Pour répondre plus directement à la question de M. Hajjar, c'est vrai que, de ce point de vue, le statut de PTOM, qui fait sortir du marché intérieur, présente un certain nombre d'avantages, notamment en matière fiscale et douanière. C'est ce qu'ont bien compris un certain nombre de collectivités pas très éloignées de la Martinique.

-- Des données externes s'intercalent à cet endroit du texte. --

(* ===== verification/AppFrame.v ===== *)
(** * Messages of applications on a TCP stream

    thymio-device-manager/flatbuffers_message_writer.h and
    flatbuffers_message_reader.h: a length of four bytes and a buffer, and the
    composed read operation as a state machine over the completions of its
    reads.  [VerifyMessageBuffer] is generated code and a parameter, as is
    [boost::asio::async_read]. *)
From Stdlib Require Import ZArith Lia List.
From stdpp Require Import base list list_monad.
From S2P Require Import Prelude Bits Utils Frame AppMessages.

Local Open Scope Z_scope.

(** ** Writing *)

(** The two buffers that [write_flatbuffer_message_op] hands to [async_write]. *)
Definition write_flatbuffer (buffer : list Z) : list Z := i32_bytes (u32 (Z.of_nat (List.length buffer))) ++ buffer.

(** ** Reading *)

Inductive read_error : Type := message_size | bad_message | read_failed.

(** What the operation does next; [Dropped] ends it without a call of the
    handler. *)
Inductive fb_action : Type :=
| AsyncReadFb (n : nat) (dataBuffer : list Z)
| HandleFb (r : list Z + read_error)
| Dropped.

Definition u32_of_bytes (b0 b1 b2 b3 : Z) : Z := b0 + 256 * b1 + 65536 * b2 + 16777216 * b3.

Section Reader.
Variable verify : list Z -> bool.

Definition fb_read_start : fb_action := AsyncReadFb 4 [].

(** [operator()(ec, bytes_transferred)]: the bytes of the length as long as the
    buffer is empty, then those of the buffer.  A transfer of another size
    reaches the handler with an empty message and the error code, which is
    success. *)
Definition fb_read_step (dataBuffer : list Z) (ec : bool) (bytes : list Z) : res runtime_error fb_action :=
  if ec || bool_decide (bytes = []) then Ok Dropped
  else match dataBuffer with
  | [] =>
      match bytes with
      | [b0; b1; b2; b3] =>
          let size := u32_of_bytes b0 b1 b2 b3 in
          if tdm.maxAppEndPointMessageSize <? size then Ok (HandleFb (inr message_size))
          else Ok (AsyncReadFb (Z.to_nat size) (replicate (Z.to_nat size) 0))
      | _ => Crash  (* assert(bytes_transferred == 4) *)
      end
  | _ =>
      if negb (List.length bytes =? List.length dataBuffer)%nat then Ok (HandleFb (inr read_failed))
      else if negb (verify bytes) then Ok (HandleFb (inr bad_message))
      else Ok (HandleFb (inl bytes))
  end.

(** The operation on a stream; [async_read s n] as in Frame.v. *)
Variable async_read : list Z -> nat -> bool * list Z * list Z.

Fixpoint run_fb_read (fuel : nat) (a : fb_action) (s : list Z) : res runtime_error (option (list Z + read_error) * list Z) :=
  match a with
  | HandleFb r => Ok (Some r, s)
  | Dropped => Ok (None, s)
  | AsyncReadFb n buffer =>
      match fuel with
      | O => NoFuel
      | S fuel' =>
          let '(ec, bytes, s') := async_read s n in
          a' ← fb_read_step buffer ec bytes;
          run_fb_read fuel' a' s'
      end
  end.

(** Two reads are enough for a message. *)
Definition async_read_flatbuffers_message (s : list Z) : res runtime_error (option (list Z + read_error) * list Z) :=
  run_fb_read 2 fb_read_start s.

Fixpoint read_flatbuffers (n : nat) (s : list Z) : res runtime_error (list (option (list Z + read_error)) * list Z) :=
  match n with
  | O => Ok ([], s)
  | S n' =>
      '(r, s') ← async_read_flatbuffers_message s;
      '(l, s'') ← read_flatbuffers n' s';
      Ok (r :: l, s'')
  end.

(** [transfer_exactly] of Boost.Asio. *)
Hypothesis transfer_exactly : forall s n, (n <= List.length s)%nat -> async_read s n = (false, take n s, drop n s).

(** ** Properties *)

(** A message that the manager accepts. *)
Definition acceptable (m : list Z) : Prop :=
  m <> [] /\ Z.of_nat (List.length m) <= tdm.maxAppEndPointMessageSize /\ verify m = true.

Lemma i32_bytes_inv v : 0 <= v < 4294967296 -> exists b0 b1 b2 b3, i32_bytes v = [b0; b1; b2; b3] /\ u32_of_bytes b0 b1 b2 b3 = v.
Proof.
  intros Hv. unfold i32_bytes. eexists _, _, _, _. split; [reflexivity|]. unfold u32_of_bytes.
  rewrite !land_255, !Z.shiftr_div_pow2 by lia. change (2 ^ 8) with 256. change (2 ^ 16) with (256 * 256).
  change (2 ^ 24) with (256 * 256 * 256). rewrite <- !Z.div_div by lia.
  pose proof (Z.div_mod v 256). pose proof (Z.div_mod (v / 256) 256). pose proof (Z.div_mod (v / 256 / 256) 256).
  rewrite (Z.mod_small (v / 256 / 256 / 256) 256); [lia|]. rewrite !Z.div_div by lia.
  split; [apply Z.div_pos; lia|]. apply Z.div_lt_upper_bound; lia.
Qed.

Lemma run_fb_more fuel n b s : (n <= List.length s)%nat ->
  run_fb_read (S fuel) (AsyncReadFb n b) s = (a' ← fb_read_step b false (take n s); run_fb_read fuel a' (drop n s)).
Proof. intros H. cbn [run_fb_read]. by rewrite transfer_exactly. Qed.

(** The header selects what is read next. *)
Lemma read_header v s : 0 <= v < 4294967296 ->
  async_read_flatbuffers_message (i32_bytes v ++ s)
  = if tdm.maxAppEndPointMessageSize <? v then Ok (Some (inr message_size), s)
    else run_fb_read 1 (AsyncReadFb (Z.to_nat v) (replicate (Z.to_nat v) 0)) s.
Proof.
  intros Hv. destruct (i32_bytes_inv v Hv) as (b0 & b1 & b2 & b3 & -> & Hb). unfold async_read_flatbuffers_message, fb_read_start.
  rewrite run_fb_more by (simpl; lia). change (take 4 ([b0; b1; b2; b3] ++ s)) with [b0; b1; b2; b3].
  change (drop 4 ([b0; b1; b2; b3] ++ s)) with s. unfold fb_read_step. rewrite Hb. simpl. by destruct (_ <? v).
Qed.

Lemma read_written m s : acceptable m ->
  async_read_flatbuffers_message (write_flatbuffer m ++ s) = Ok (Some (inl m), s).
Proof.
  intros (Hm & Hl & Hv). unfold write_flatbuffer, tdm.maxAppEndPointMessageSize in *. rewrite u32_id by lia.
  rewrite <- app_assoc, read_header by lia. unfold tdm.maxAppEndPointMessageSize.
  rewrite (proj2 (Z.ltb_ge _ _)) by done. rewrite Nat2Z.id, run_fb_more by (rewrite length_app; lia).
  rewrite take_app_length, drop_app_length. unfold fb_read_step. rewrite bool_decide_eq_false_2 by done. cbn [orb].
  destruct m as [|b m]; [done|]. cbn [List.length replicate]. rewrite length_replicate, Nat.eqb_refl, Hv. reflexivity.
Qed.

(** C37: the buffers that are written to a stream one after the other, none of
    them empty, all within the limit and well formed, are read one after the
    other; a length beyond the limit is answered with an error before any of
    its bytes is read or stored. *)
Theorem flatbuffers_roundtrip ms s v :
  Forall acceptable ms -> tdm.maxAppEndPointMessageSize < v < 4294967296 ->
  read_flatbuffers (S (List.length ms)) (mjoin (List.map write_flatbuffer ms) ++ i32_bytes v ++ s)
  = Ok (List.map (fun m => Some (inl m)) ms ++ [Some (inr message_size)], s).
Proof.
  intros H Hv. induction H as [|m ms Hm _ IH].
  - cbv [mjoin list_join]. cbn [List.length List.map app read_flatbuffers].
    rewrite read_header by (unfold tdm.maxAppEndPointMessageSize in *; lia). rewrite (proj2 (Z.ltb_lt _ _)) by lia. reflexivity.
  - change (mjoin (List.map write_flatbuffer (m :: ms))) with (write_flatbuffer m ++ mjoin (List.map write_flatbuffer ms)).
    rewrite <- app_assoc. remember (S (List.length ms)) as k. cbn [List.length]. rewrite <- Heqk. cbn [read_flatbuffers].
    rewrite read_written by done. cbn [mbind res_bind]. by rewrite IH.
Qed.
End Reader.

Lemma flatbuffers_roundtrip_witness :
  read_flatbuffers (fun _ => true) sample_read 3 (mjoin (List.map write_flatbuffer [[1; 2]; [3]]) ++ i32_bytes 200000 ++ [7])
  = Ok ([Some (inl [1; 2]); Some (inl [3]); Some (inr message_size)], [7]).
Proof.
  apply (flatbuffers_roundtrip (fun _ => true) sample_read).
  - intros s n H. unfold sample_read. by rewrite (proj2 (Nat.leb_le _ _)).
  - repeat constructor; try discriminate; vm_compute; discriminate.
  - split; reflexivity.
Defined.

(** A length of zero ends the reading without a word to anybody. *)
Example empty_message_dropped : async_read_flatbuffers_message (fun _ => true) sample_read (i32_bytes 0 ++ [1; 2]) = Ok (None, [1; 2]).
Proof. reflexivity. Qed.

(** ** Websockets

    [application_endpoint_base<Self, websocket_t>]: a read appends a whole
    message to [m_buffer] and completes with its length.  The handler queues the
    next read, which completes after it; then what it was given is consumed.  An
    error ends the reading: only the log is told. *)
Definition ws_read_done (ec : bool) (bytes_transferred : nat) (m_buffer : list Z) : option (list Z) * list Z :=
  if ec then (None, m_buffer)
  else
    let buf := take bytes_transferred m_buffer in
    (Some buf, drop bytes_transferred m_buffer).

(** The messages that the handler is given when those of the list arrive. *)
Fixpoint ws_read_messages (l : list (list Z)) (m_buffer : list Z) : list (list Z) * list Z :=
  match l with
  | [] => ([], m_buffer)
  | m :: l' =>
      let '(r, m_buffer) := ws_read_done false (List.length m) (m_buffer ++ m) in
      let '(rest, m_buffer) := ws_read_messages l' m_buffer in
      (match r with Some buf => buf :: rest | None => rest end, m_buffer)
  end.

Lemma ws_delivers l : ws_read_messages l [] = (l, []).
Proof. induction l as [|m l IH]; [done|]. cbn [ws_read_messages app]. unfold ws_read_done. by rewrite firstn_all, drop_ge, IH by done. Qed.

(** Observed: a buffer that the reader of a TCP stream refuses reaches the
    handlers when it comes over a websocket. *)
Lemma websocket_unverified verify async_read m s :
  (forall s n, (n <= List.length s)%nat -> async_read s n = (false, take n s, drop n s)) ->
  m <> [] -> Z.of_nat (List.length m) <= tdm.maxAppEndPointMessageSize -> verify m = false ->
  async_read_flatbuffers_message verify async_read (write_flatbuffer m ++ s) = Ok (Some (inr bad_message), s) /\
  fst (ws_read_messages [m] []) = [m].
Proof.
  intros Ha Hm Hl Hv. rewrite ws_delivers. split; [|done]. unfold write_flatbuffer, tdm.maxAppEndPointMessageSize in *. rewrite u32_id by lia.
  rewrite <- app_assoc, (read_header verify async_read Ha) by lia. unfold tdm.maxAppEndPointMessageSize.
  rewrite (proj2 (Z.ltb_ge _ _)) by done. rewrite Nat2Z.id, (run_fb_more verify async_read Ha) by (rewrite length_app; lia).
  rewrite take_app_length, drop_app_length. unfold fb_read_step. rewrite bool_decide_eq_false_2 by done. cbn [orb].
  destruct m as [|b m]; [done|]. cbn [List.length replicate]. rewrite length_replicate, Nat.eqb_refl, Hv. reflexivity.
Qed.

Pour répondre à votre question, monsieur le président, faut-il sortir du cadre ou se contenter de ce qui existe et l'améliorer ? Il est vrai que le cadre existant permet déjà beaucoup de choses. C'est vrai qu'il pourrait encore être amélioré à peu de prix, notamment sur la question des habilitations. Une loi ordinaire ou une loi organique permettrait de gagner de la marge de manœuvre. C'est indubitable. Entre nous, même si je sais que cette audition est enregistrée, je pense qu'on y arrivera à court terme. À mon avis, ce sera le point d'arrivée. Il n'empêche qu'il y a une dimension symbolique très importante, qui ressortait bien des propos du rapporteur et de l'appel de Fort-de-France, à ne pas négliger. Dans l'appel de Fort-de-France, il y a un mot-clé : c'est « émancipation ». Émancipation, ça vient du latin « lâcher la main ». Cette idée de lâcher la main et d'utiliser ses propres mains pour construire son avenir me semble importante. Si la Constitution peut servir à quelque chose, c'est aussi à renvoyer ce message. Je regrette que Michel Verpeaux ne soit plus parmi nous. Il a dit que les Réunionnais avaient fait leur choix. Non, ils n'ont jamais été consultés. Le Parlement a voté la loi, et en l'occurrence la loi fondamentale, mais les Réunionnais n'ont jamais été consultés sur cet alinéa 5 de l'article 73, qui leur renvoie le message consistant à dire : « Vous n'êtes pas capables de recourir à ces habilitations. Donc on ferme le ban. » On retrouve cette dimension symbolique dans d'autres constitutions. Je pense à la Constitution portugaise par exemple, qui dit clairement, pour les deux territoires concernés : « vous avez les clés du camion, vous pouvez rouler ou pas ». Mais on renvoie à leurs responsabilités ces collectivités. Je pense qu'au-delà de la petite mécanique juridique, institutionnelle qui est très importante, la dimension symbolique, et en particulier la dimension symbolique passant par la Constitution, est aussi à prendre en compte.